Frequently Asked Questions (FAQs) Q: How do you know if you have PCOS?

A: PCOS exhibits different symptoms in different women. Some common symptoms include frequent acne, weight gain, irregular menstrual cycle, sleep disorders, excessive hair growth etc. If any of these are seen persistently, you should see your doctor.

Q: Can PCOS be cured with exercise?

A: Exercise can not cure PCOS but can mitigate the symptoms. Cardio exercises can improve insulin sensitivity. Cardio includes activities like running and cycling. Strength training exercises like planks also help with PCOS symptoms. They activate the metabolic system leading to better digestion and active insulin absorption. 

Q: Does PCOS make you age faster?

A: No, PCOS only affects the proper functioning of the body and not the person’s age. 

Q: Does PCOS shorten life span?

A: No, PCOS does not directly impact the life expectancy of women. However, it leads to severe health conditions like diabetes, high cholesterol and heart problems which can then adversely affect overall health. 

Q: Can PCOS affect the eyes?

A: PCOS affects the eye’s physiological and anatomical alterations. Women having PCOS had more severe dry eyes and higher central corneal thickness assessments. You can link them to the amounts of testosterone and estradiol in the blood.

Q: Does PCOS start before birth?

A: PCOS is a condition that exists by birth. The symptoms come up after hitting the age of puberty.
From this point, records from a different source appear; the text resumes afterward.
(* ===== verification/AgentForward.v ===== *)
(** Forwarding of an agent (xendor/github.com/glycerine/xcryptossh/agent/forward.go): the
    request, the two handlers of the channels that a server opens, and one keyring that is
    served on many channels at a time. *)
From S2P Require Import Prelude.
From S2P Require Import GoStrings.
From S2P Require Import Wire.
From S2P Require Import Channel.
From S2P Require Import Mux.
From S2P Require Import Forwards.
From S2P Require Import Keys.
From S2P Require Import AuthorizedKeys.
From S2P Require Import KexAlgo.
From S2P Require Import Signers.
From S2P Require Import Keyring.
From S2P Require Import Agent.

Definition agentChannelType : string := "auth-agent@openssh.com".
Definition already_handled : string := "agent: already have handler for " +:+ agentChannelType.

(** [RequestAgentForwarding] on what SendRequest of the session answers. *)
Definition RequestAgentForwarding (SendRequest : string -> bool -> string -> outcome bool) : outcome unit :=
  let? ok := SendRequest "auth-agent-req@openssh.com" true "" in
  if ok then Ok tt else Err "forwarding request denied".

(** The error, and whether a goroutine goes over the channels: it does also over the closed
    Go channel of a client that has ended, where it finds none. *)
Definition ForwardToAgent (h : handlers) : handlers * outcome unit :=
  match HandleChannelOpen agentChannelType h with
  | (h, NilHandler) => (h, Err already_handled)
  | (h, _) => (h, Ok tt)
  end.

(** [ForwardToRemote]: the socket of the agent is tried after the handler is in place. *)
Definition ForwardToRemote (dial : error_) (h : handlers) : handlers * outcome unit :=
  match HandleChannelOpen agentChannelType h with
  | (h, NilHandler) => (h, Err already_handled)
  | (h, _) => (h, match dial with Some e => Err e | None => Ok tt end)
  end.

(** ** One agent on many channels *)

(** An accepted channel: what has come and was not served, the replies, whether it is closed. *)
Record agent_channel := mkAgentChannel { input : string; replies : list string; finished : bool }.

Section Serving.
Context (ecMarshal : Z -> Z -> Z -> string) (ecUnmarshal : Z -> string -> option (Z * Z)).
Context {S : Type} `{A : Agent S} (now : nat -> nat -> Z).

(** The agent, the channels, the requests that were served, the last first. *)
Record forwarding := mkForwarding { agent : S; channels : list agent_channel; requests : list string }.

(** The request at the start of the input. *)
Definition request_of (inp : string) : string := stake (Z.to_nat (be (stake 4 inp))) (sdrop 4 inp).

Definition round_at (s : forwarding) (c : agent_channel) : round :=
  serve_one ecMarshal ecUnmarshal (now (List.length (requests s))) (input c) (agent s).

(** The goroutines of ForwardToAgent: a channel is accepted; bytes arrive on one; the server
    of one answers a request, or ends with an error or at the end of the input and closes the
    channel. *)
Inductive forward_step : forwarding -> forwarding -> Prop :=
| f_accept s : forward_step s (mkForwarding (agent s) (channels s ++ [mkAgentChannel "" [] false]) (requests s))
| f_arrive s i c b : channels s !! i = Some c ->
    forward_step s (mkForwarding (agent s) (<[i := mkAgentChannel (input c +:+ b) (replies c) (finished c)]> (channels s)) (requests s))
| f_serve s i c reply rest a : channels s !! i = Some c -> finished c = false -> round_at s c = Replied reply rest a ->
    forward_step s (mkForwarding a (<[i := mkAgentChannel rest (replies c ++ [reply]) false]> (channels s)) (request_of (input c) :: requests s))
| f_error s i c e a : channels s !! i = Some c -> finished c = false -> round_at s c = Ends e a ->
    forward_step s (mkForwarding a (<[i := mkAgentChannel (input c) (replies c) true]> (channels s)) (request_of (input c) :: requests s))
| f_end s i c : channels s !! i = Some c -> finished c = false -> round_at s c = NeedMore ->
    forward_step s (mkForwarding (agent s) (<[i := mkAgentChannel (input c) (replies c) true]> (channels s)) (requests s)).
End Serving.
Arguments mkForwarding {S}. Arguments agent {S}. Arguments channels {S}. Arguments requests {S}.

(** ** A locked keyring *)

Section Locked.
Context (ecMarshal : Z -> Z -> Z -> string) (ecUnmarshal : Z -> string -> option (Z * Z)).
Context (hash : Hash -> string -> string) (crypto_Sign : PrivateKey -> string -> option Hash -> outcome string)
        (dsa_Sign : Z -> Z -> Z -> Z -> string -> outcome (Z * Z)) (asn1_pair : string -> outcome (Z * Z)).
Context (now : nat -> nat -> Z).
#[local] Instance forwarded_keyring : Agent keyring := keyring_agent ecMarshal hash crypto_Sign dsa_Sign asn1_pair.

(** A packet of one of the replies that give nothing away. *)
Definition empty_packet (p : string) : Prop := exists b, b ∈ empty_replies /\ p = be_bytes 4 (slen b) +:+ b.
(** No one has asked to unlock it with the passphrase. *)
Definition kept_locked (r : keyring) (s : forwarding (S := keyring)) : Prop :=
  Forall (fun req => passphrase_request agentUnlockMsg req <> Ok (passphrase r)) (requests s).
Definition silent (r : keyring) (s : forwarding (S := keyring)) : Prop :=
  kept_locked r s -> agent s = r /\ Forall (fun c => Forall empty_packet (replies c)) (channels s).

Lemma locked_round s c r : locked r = true -> agent s = r -> passphrase_request agentUnlockMsg (request_of (input c)) <> Ok (passphrase r) ->
  match round_at ecMarshal ecUnmarshal now s c with
  | Replied reply rest a => a = r /\ empty_packet reply
  | Ends e a => a = r
  | _ => True
  end.
Proof.
  intros Hl <- Hu. unfold round_at, serve_one. destruct (_ <? 4); [done|]. destruct (maxAgentResponseBytes <? _); [done|]. destruct (_ <? _); [done|].
  fold (request_of (input c)). pose proof (locked_request ecMarshal ecUnmarshal hash crypto_Sign dsa_Sign asn1_pair (now (List.length (requests s))) (request_of (input c)) (agent s) Hl) as H.
  unfold ring_agent in H. fold forwarded_keyring in H. destruct (processRequestBytes _ _ _ _ _) as [out r']. destruct H as [(-> & b & -> & Hb)|[(_ & (p & ->) & _)|(H & _)]]; [|done..]. destruct (maxAgentResponseBytes <? _); [done|]. split; [done|]. by exists b.
Qed.

Lemma replaced (P : agent_channel -> Prop) l i c : Forall P l -> P c -> Forall P (<[i := c]> l).
Proof. intros Hl Hc. by apply Forall_insert. Qed.

Lemma silent_step r s s' : locked r = true -> forward_step ecMarshal ecUnmarshal now s s' -> silent r s -> silent r s'.
Proof.
  intros Hl [s0|s0 i c b Hi|s0 i c reply rest a Hi Hf E|s0 i c e a Hi Hf E|s0 i c Hi Hf E] H Hk;
    unfold kept_locked in Hk; cbn [requests agent channels] in *; try (apply Forall_cons in Hk as [Hu Hk]); destruct (H Hk) as [Ha Hr].
  - split; [done|]. apply Forall_app. split; [done|]. apply List.Forall_cons; [by apply List.Forall_nil|by apply List.Forall_nil].
  - split; [done|]. apply replaced; [done|]. exact (proj1 (Forall_lookup _ _) Hr i c Hi).
  - pose proof (locked_round s0 c r Hl Ha Hu) as Hq. rewrite E in Hq. destruct Hq as [-> He]. split; [done|]. apply replaced; [done|]. cbn [replies].
    apply Forall_app. split; [exact (proj1 (Forall_lookup _ _) Hr i c Hi)|]. apply List.Forall_cons; [done|by apply List.Forall_nil].
  - pose proof (locked_round s0 c r Hl Ha Hu) as Hq. rewrite E in Hq. subst a. split; [done|]. apply replaced; [done|]. exact (proj1 (Forall_lookup _ _) Hr i c Hi).
  - split; [done|]. apply replaced; [done|]. exact (proj1 (Forall_lookup _ _) Hr i c Hi).
Qed.

(** A locked keyring stays shut on every forwarded channel: however channels are
    accepted, bytes arrive and the servers take turns, as long as no request was to unlock it
    with its passphrase the keyring is as it was, and every reply on every channel is a
    failure, an empty list or an answer without content. *)
Theorem forwarded_locked_keyring r s : locked r = true -> rtc (forward_step ecMarshal ecUnmarshal now) (mkForwarding r [] []) s -> kept_locked r s ->
  agent s = r /\ Forall (fun c => Forall empty_packet (replies c)) (channels s).
Proof.
  intros Hl Hs. enough (silent r s) as H by exact H.
  eapply (rtc_invariant (forward_step ecMarshal ecUnmarshal now) (silent r)); [|exact Hs|].
  - intros x y Hx Hxy. by eapply silent_step.
  - intros _. split; [done|by apply List.Forall_nil].
Qed.
End Locked.

(** ** Handlers *)

(** The channels are handled once: after either call, whether or not it ended well, the next
    is refused as long as the client lives. *)
Theorem forwarded_once dial h h1 res : is_Some h ->
  ForwardToAgent h = (h1, res) \/ ForwardToRemote dial h = (h1, res) ->
  (ForwardToAgent h1).2 = Err already_handled /\ forall dial', (ForwardToRemote dial' h1).2 = Err already_handled.
Proof.
  intros [hs ->] H.
  assert (exists hs1, h1 = Some hs1 /\ is_Some (hs1 !! agentChannelType)) as (hs1 & -> & w & Hw).
  { unfold ForwardToAgent, ForwardToRemote, HandleChannelOpen in H. destruct (hs !! agentChannelType) eqn:E.
    - destruct H as [[= <- _]|[= <- _]]; by exists hs.
    - destruct H as [[= <- _]|[= <- _]]; eexists; (split; [reflexivity|]); rewrite lookup_insert_eq; by eexists. }
  unfold ForwardToAgent, ForwardToRemote, HandleChannelOpen. by rewrite Hw.
Qed.

Lemma forwarded_once_witness : is_Some NewClient /\ (ForwardToAgent (ForwardToRemote (Some "no such file") NewClient).1).2 = Err already_handled.
Proof.
  split; [by eexists|].
  exact (proj1 (forwarded_once (Some "no such file") NewClient (ForwardToRemote (Some "no such file") NewClient).1 (ForwardToRemote (Some "no such file") NewClient).2
    ltac:(by eexists) (or_intror (surjective_pairing _)))).
Defined.

(** A call of ForwardToRemote that failed for want of a socket leaves its handler behind, from
    which no one takes channels: sixteen channels that the server opens stay unanswered, and
    the next stops the loop that hands out all channels that the server opens, also those of
    forwarded ports. *)
Theorem failed_forward_blocks_client conn dial hs m p ch waiting :
  hs !! agentChannelType = None -> heap m !! p = Some ch -> chanType ch = agentChannelType -> List.length waiting = chanSize ->
  ForwardToRemote (Some dial) (Some hs) = (Some (<[agentChannelType := []]> hs), Err dial) /\
  (handle_open conn false false p m (Some (<[agentChannelType := waiting]> hs))).2 = Blocked.
Proof.
  intros Hs Hp Ht Hw. split; [unfold ForwardToRemote, HandleChannelOpen; by rewrite Hs|].
  unfold handle_open. rewrite Hp, Ht. cbn [default id]. rewrite lookup_insert_eq. unfold offer. cbn [andb]. by rewrite Hw, Nat.ltb_irrefl.
Qed.

(** ** Examples *)

#[local] Instance demo_forwarded : Agent keyring := keyring_agent demo_ecMarshal demo_hash demo_no_sign demo_dsa_Sign demo_no_pair.
Definition demo_locked : keyring := mkRing [demo_entry "a" None] true "secret".
Definition demo_request : string := be_bytes 4 1 +:+ String (byte agentRequestIdentities) "".
#[local] Notation demo_step := (forward_step demo_ecMarshal demo_ecUnmarshal (fun _ _ => 7)).
Definition demo_accepted : forwarding := mkForwarding demo_locked [mkAgentChannel "" [] false] [].
Definition demo_arrived : forwarding := mkForwarding demo_locked [mkAgentChannel demo_request [] false] [].
Definition demo_reply : string := match round_at demo_ecMarshal demo_ecUnmarshal (fun _ _ => 7) demo_arrived (mkAgentChannel demo_request [] false) with Replied reply _ _ => reply | _ => "" end.
Definition demo_served : forwarding := mkForwarding demo_locked [mkAgentChannel "" [demo_reply] false] [String (byte agentRequestIdentities) ""].

Lemma demo_serves : rtc demo_step (mkForwarding demo_locked [] []) demo_served.
Proof.
  eapply rtc_l; [apply f_accept|]. eapply rtc_l; [by apply (f_arrive _ _ _ _ 0 (mkAgentChannel "" [] false) demo_request)|].
  eapply rtc_l; [|apply rtc_refl]. apply (f_serve _ _ _ demo_arrived 0 (mkAgentChannel demo_request [] false) demo_reply "" demo_locked); [done|done|vm_compute; reflexivity].
Qed.

Lemma forwarded_locked_keyring_witness :
  agent demo_served = demo_locked /\ Forall (fun c => Forall empty_packet (replies c)) (channels demo_served).
Proof.
  apply (forwarded_locked_keyring demo_ecMarshal demo_ecUnmarshal demo_hash demo_no_sign demo_dsa_Sign demo_no_pair (fun _ _ => 7) demo_locked demo_served);
    [reflexivity|exact demo_serves|].
  apply List.Forall_cons; [vm_compute; discriminate|apply List.Forall_nil].
Defined.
However, it’s common for women to experience the same in their 20s and 30s. PCOS is a genetic problem, so it is correct to assume that the person had PCOS from the beginning, even if the symptoms are not noticeable. 

Q: Can I have PCOS and still have regular periods?
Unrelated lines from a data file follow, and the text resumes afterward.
(* ===== verification/Utf8.v ===== *)
(** Go's package unicode/utf8 and its conversions between strings and slices of
    runes, as the line editor uses them. A rune is a number. *)
From S2P Require Import Prelude.
From S2P Require Import GoStrings.
From S2P Require Import Wire.

Definition RuneError : Z := 65533.

(** The length that a first byte announces and the range of the second byte; a byte
    that starts nothing has length 1. *)
Definition starts (b : Z) : nat * Z * Z :=
  if b <? 194 then (1%nat, 128, 191)
  else if b <? 224 then (2%nat, 128, 191)
  else if b =? 224 then (3%nat, 160, 191)
  else if b =? 237 then (3%nat, 128, 159)
  else if b <? 240 then (3%nat, 128, 191)
  else if b =? 240 then (4%nat, 144, 191)
  else if b <? 244 then (4%nat, 128, 191)
  else if b =? 244 then (4%nat, 128, 143) else (1%nat, 128, 191).

Definition between (lo hi : Z) (c : ascii) : bool := (lo <=? val c) && (val c <=? hi).
Definition cont (c : ascii) : bool := between 128 191 c.

(** [DecodeRune]: the rune and its length in bytes. *)
Definition DecodeRune (s : string) : Z * nat :=
  match s with
  | "" => (RuneError, 0%nat)
  | String c0 s1 =>
      let b0 := val c0 in
      if b0 <? 128 then (b0, 1%nat)
      else
        match starts b0, s1 with
        | (2%nat, lo, hi), String c1 _ =>
            if between lo hi c1 then (b0 mod 32 * 64 + val c1 mod 64, 2%nat) else (RuneError, 1%nat)
        | (3%nat, lo, hi), String c1 (String c2 _) =>
            if between lo hi c1 && cont c2 then (b0 mod 16 * 4096 + val c1 mod 64 * 64 + val c2 mod 64, 3%nat) else (RuneError, 1%nat)
        | (4%nat, lo, hi), String c1 (String c2 (String c3 _)) =>
            if between lo hi c1 && cont c2 && cont c3
            then (b0 mod 8 * 262144 + val c1 mod 64 * 4096 + val c2 mod 64 * 64 + val c3 mod 64, 4%nat) else (RuneError, 1%nat)
        | _, _ => (RuneError, 1%nat)
        end
  end.

(** [FullRune]: the bytes start with a rune, or with what is none. *)
Definition FullRune (s : string) : bool :=
  match s with
  | "" => false
  | String c0 s1 =>
      match starts (val c0) with
      | (n, lo, hi) =>
          if (n <=? String.length s)%nat then true
          else
            match s1 with
            | String c1 s2 => if negb (between lo hi c1) then true else match s2 with String c2 _ => negb (cont c2) | "" => false end
            | "" => false
            end
      end
  end.

(** A rune as bytes; what is no rune is written as [RuneError]. *)
Definition valid_rune (r : Z) : bool := (0 <=? r) && (r <=? 1114111) && negb ((55296 <=? r) && (r <=? 57343)).
Definition encode_valid (r : Z) : string :=
  if r <? 128 then String (byte r) ""
  else if r <? 2048 then String (byte (192 + r / 64)) (String (byte (128 + r mod 64)) "")
  else if r <? 65536 then
    String (byte (224 + r / 4096)) (String (byte (128 + r / 64 mod 64)) (String (byte (128 + r mod 64)) ""))
  else
    String (byte (240 + r / 262144)) (String (byte (128 + r / 4096 mod 64))
      (String (byte (128 + r / 64 mod 64)) (String (byte (128 + r mod 64)) ""))).
Definition encode_rune (r : Z) : string := encode_valid (if valid_rune r then r else RuneError).

(** [string(runes)], [\[\]rune(s)] and [RuneCount]. *)
Fixpoint of_runes (rs : list Z) : string := match rs with [] => "" | r :: rs => encode_rune r +:+ of_runes rs end.
Fixpoint runes_go (fuel : nat) (s : string) : list Z :=
  match fuel, s with
  | S fuel, String _ _ => let '(r, n) := DecodeRune s in r :: runes_go fuel (sdrop n s)
  | _, _ => []
  end.
Definition runes (s : string) : list Z := runes_go (String.length s) s.
Definition RuneCount (s : string) : Z := Z.of_nat (List.length (runes s)).

(** ** Runes are read back *)

(** The second byte of a rune is in the range that its first byte asks for. *)
Lemma starts2 r : 128 <= r < 2048 -> starts (192 + r / 64) = (2%nat, 128, 191).
Proof. intros H. unfold starts. rewrite (proj2 (Z.ltb_ge _ _)), (proj2 (Z.ltb_lt _ _)); [done|..]; Z.to_euclidean_division_equations; lia. Qed.

Lemma starts3 r : 2048 <= r < 65536 -> valid_rune r = true -> exists lo hi, starts (224 + r / 4096) = (3%nat, lo, hi) /\ lo <= 128 + r / 64 mod 64 <= hi.
Proof.
  intros H Hv. unfold valid_rune in Hv. assert (0 <= r / 4096 < 16) as Hq by (Z.to_euclidean_division_equations; lia).
  assert (r < 55296 \/ 57343 < r) as Hs.
  { destruct (Z.leb_spec 55296 r); [|by left]. destruct (Z.leb_spec r 57343); [|right; lia]. destruct (0 <=? r), (r <=? 1114111); discriminate Hv. }
  unfold starts. destruct (Z.ltb_spec (224 + r / 4096) 194); [lia|]. destruct (Z.ltb_spec (224 + r / 4096) 224); [lia|].
  destruct (Z.eqb_spec (224 + r / 4096) 224) as [E|]; [eexists _, _; split; [reflexivity|]; Z.to_euclidean_division_equations; lia|].
  destruct (Z.eqb_spec (224 + r / 4096) 237) as [E|]; [eexists _, _; split; [reflexivity|]; Z.to_euclidean_division_equations; lia|].
  destruct (Z.ltb_spec (224 + r / 4096) 240); [|lia]. eexists _, _. split; [reflexivity|]. Z.to_euclidean_division_equations; lia.
Qed.

Lemma starts4 r : 65536 <= r <= 1114111 -> exists lo hi, starts (240 + r / 262144) = (4%nat, lo, hi) /\ lo <= 128 + r / 4096 mod 64 <= hi.
Proof.
  intros H. assert (0 <= r / 262144 <= 4) as Hq by (Z.to_euclidean_division_equations; lia).
  unfold starts. destruct (Z.ltb_spec (240 + r / 262144) 194); [lia|]. destruct (Z.ltb_spec (240 + r / 262144) 224); [lia|].
  destruct (Z.eqb_spec (240 + r / 262144) 224); [lia|]. destruct (Z.eqb_spec (240 + r / 262144) 237); [lia|]. destruct (Z.ltb_spec (240 + r / 262144) 240); [lia|].
  destruct (Z.eqb_spec (240 + r / 262144) 240) as [E|]; [eexists _, _; split; [reflexivity|]; Z.to_euclidean_division_equations; lia|].
  destruct (Z.ltb_spec (240 + r / 262144) 244); [eexists _, _; split; [reflexivity|]; Z.to_euclidean_division_equations; lia|].
  destruct (Z.eqb_spec (240 + r / 262144) 244) as [E|]; [|lia]. eexists _, _. split; [reflexivity|]. Z.to_euclidean_division_equations; lia.
Qed.

Lemma val_small z : 0 <= z < 256 -> val (byte z) = z.
Proof. intros H. by rewrite val_byte, Z.mod_small. Qed.

Lemma between_ok lo hi z : 0 <= z < 256 -> lo <= z <= hi -> between lo hi (byte z) = true.
Proof. intros H1 H2. unfold between. rewrite val_small by done. apply andb_true_iff. split; apply Z.leb_le; lia. Qed.

Lemma cont_ok z : 0 <= z < 64 -> cont (byte (128 + z)) = true.
Proof. intros H. apply between_ok; lia. Qed.

Ltac euclid := Z.to_euclidean_division_equations; lia.

(** The bytes of a rune and what its first byte says of them. *)
Lemma encode_shape r : valid_rune r = true ->
  (0 <= r < 128 /\ encode_valid r = String (byte r) "") \/
  (128 <= r < 2048 /\ encode_valid r = String (byte (192 + r / 64)) (String (byte (128 + r mod 64)) "") /\ starts (192 + r / 64) = (2%nat, 128, 191)) \/
  (2048 <= r < 65536 /\ encode_valid r = String (byte (224 + r / 4096)) (String (byte (128 + r / 64 mod 64)) (String (byte (128 + r mod 64)) "")) /\
     exists lo hi, starts (224 + r / 4096) = (3%nat, lo, hi) /\ between lo hi (byte (128 + r / 64 mod 64)) = true) \/
  (65536 <= r <= 1114111 /\
     encode_valid r = String (byte (240 + r / 262144)) (String (byte (128 + r / 4096 mod 64)) (String (byte (128 + r / 64 mod 64)) (String (byte (128 + r mod 64)) ""))) /\
     exists lo hi, starts (240 + r / 262144) = (4%nat, lo, hi) /\ between lo hi (byte (128 + r / 4096 mod 64)) = true).
Proof.
  intros Hv. assert (0 <= r <= 1114111) as Hr.
  { unfold valid_rune in Hv. destruct (Z.leb_spec 0 r); [|done]. destruct (Z.leb_spec r 1114111); [|done]. lia. }
  unfold encode_valid. destruct (Z.ltb_spec r 128); [left; split; [lia|done]|right]. destruct (Z.ltb_spec r 2048); [left|right].
  - split; [lia|]. split; [done|]. by apply starts2.
  - destruct (Z.ltb_spec r 65536); [left|right]; (split; [lia|]); (split; [done|]).
    + destruct (starts3 r ltac:(lia) Hv) as (lo & hi & E & Hb). exists lo, hi. split; [done|]. apply between_ok; [euclid|done].
    + destruct (starts4 r ltac:(lia)) as (lo & hi & E & Hb). exists lo, hi. split; [done|]. apply between_ok; [euclid|done].
Qed.

Lemma DecodeRune_encode r rest : valid_rune r = true -> DecodeRune (encode_valid r +:+ rest) = (r, String.length (encode_valid r)).
Proof.
  intros Hv. destruct (encode_shape r Hv) as [[H ->]|[(H & -> & Hs)|[(H & -> & lo & hi & Hs & Hb)|(H & -> & lo & hi & Hs & Hb)]]];
    cbn [append DecodeRune String.length]; change (String ?c ?a +:+ ?b) with (String c (a +:+ b)); cbn [append].
  - rewrite val_small by lia. destruct (Z.ltb_spec r 128); [done|lia].
  - rewrite val_small by euclid. destruct (Z.ltb_spec (192 + r / 64) 128); [euclid|]. rewrite Hs, between_ok by euclid.
    rewrite val_small by euclid. f_equal. euclid.
  - rewrite (val_small (224 + r / 4096)) by euclid. destruct (Z.ltb_spec (224 + r / 4096) 128); [euclid|]. rewrite Hs, Hb, cont_ok by euclid. cbn [andb].
    rewrite !val_small by euclid. f_equal. euclid.
  - rewrite (val_small (240 + r / 262144)) by euclid. destruct (Z.ltb_spec (240 + r / 262144) 128); [euclid|]. rewrite Hs, Hb, !cont_ok by euclid. cbn [andb].
    rewrite !val_small by euclid. f_equal. euclid.
Qed.

Lemma FullRune_encode r rest : valid_rune r = true -> FullRune (encode_valid r +:+ rest) = true.
Proof.
  intros Hv. destruct (encode_shape r Hv) as [[H ->]|[(H & -> & Hs)|[(H & -> & lo & hi & Hs & Hb)|(H & -> & lo & hi & Hs & Hb)]]];
    cbn [append FullRune String.length].
  - rewrite val_small by lia. unfold starts. by destruct (Z.ltb_spec r 194); [|lia].
  - rewrite val_small by euclid. by rewrite Hs.
  - rewrite val_small by euclid. by rewrite Hs.
  - rewrite val_small by euclid. by rewrite Hs.
Qed.

(** A beginning of a rune is not yet one. *)
Lemma FullRune_prefix r p q : valid_rune r = true -> encode_valid r = p +:+ q -> q <> "" -> FullRune p = false.
Proof.
  intros Hv E Hq.
  destruct (encode_shape r Hv) as [[H Er]|[(H & Er & Hs)|[(H & Er & lo & hi & Hs & Hb)|(H & Er & lo & hi & Hs & Hb)]]]; rewrite Er in E; clear Er;
    [destruct p as [|c p]|destruct p as [|c [|d p]]|destruct p as [|c [|d [|e p]]]|destruct p as [|c [|d [|e [|f p]]]]]; try done;
    cbn [append] in E; injection E; clear E; intros; subst;
    try (match goal with H : "" = _ +:+ _ |- _ => destruct p; [by destruct q|done] end);
    cbn [FullRune]; rewrite val_small by euclid; rewrite Hs; cbn [String.length Nat.leb]; rewrite ?Hb, ?cont_ok by euclid; done.
Qed.

Lemma encode_rune_valid r : valid_rune r = true -> encode_rune r = encode_valid r.
Proof. intros H. unfold encode_rune. by rewrite H. Qed.

Lemma encode_length r : (1 <= String.length (encode_valid r) <= 4)%nat.
Proof. unfold encode_valid. repeat case_match; cbn; lia. Qed.

(** Text of valid runes is read back. *)
Lemma runes_of_runes rs : Forall (fun r => valid_rune r = true) rs -> runes (of_runes rs) = rs.
Proof.
  unfold runes. assert (forall rs fuel, Forall (fun r => valid_rune r = true) rs -> (String.length (of_runes rs) <= fuel)%nat -> runes_go fuel (of_runes rs) = rs) as H;
    [|intros Hv; by apply H].
  clear rs. induction rs as [|r rs IH]; intros fuel Hv Hl; [by destruct fuel|]. apply Forall_cons in Hv as [Hv Hvs].
  cbn [of_runes] in *. rewrite encode_rune_valid in * by done. rewrite string_app_length in Hl. pose proof (encode_length r) as Hn.
  destruct fuel as [|fuel]; [lia|]. cbn [runes_go]. destruct (encode_valid r +:+ of_runes rs) eqn:E.
  { apply (f_equal String.length) in E. rewrite string_app_length in E. cbn in E. lia. }
  rewrite <- E, DecodeRune_encode by done. f_equal. rewrite sdrop_app_len by done. apply IH; [done|lia].
Qed.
A: Yes, PCOS can coexist with regular periods since not all women experience the same symptoms. Periods can also be overly frequent, occurring multiple times per month or even for weeks sometimes. The majority of women, however, experience irregular periods. 

Q: Does PCOS cause facial hair growth?

A: Hirsutism is a condition in which a woman’s facial or body hair grows excessively. You can associate PCOS with hirsutism and undesired facial hair. Also, hirsutism comes with coarse, black hair on the face, chest, belly, back, upper arms, and upper legs. Hirsutism is a sign of medical conditions linked to male sex (androgen) hormones.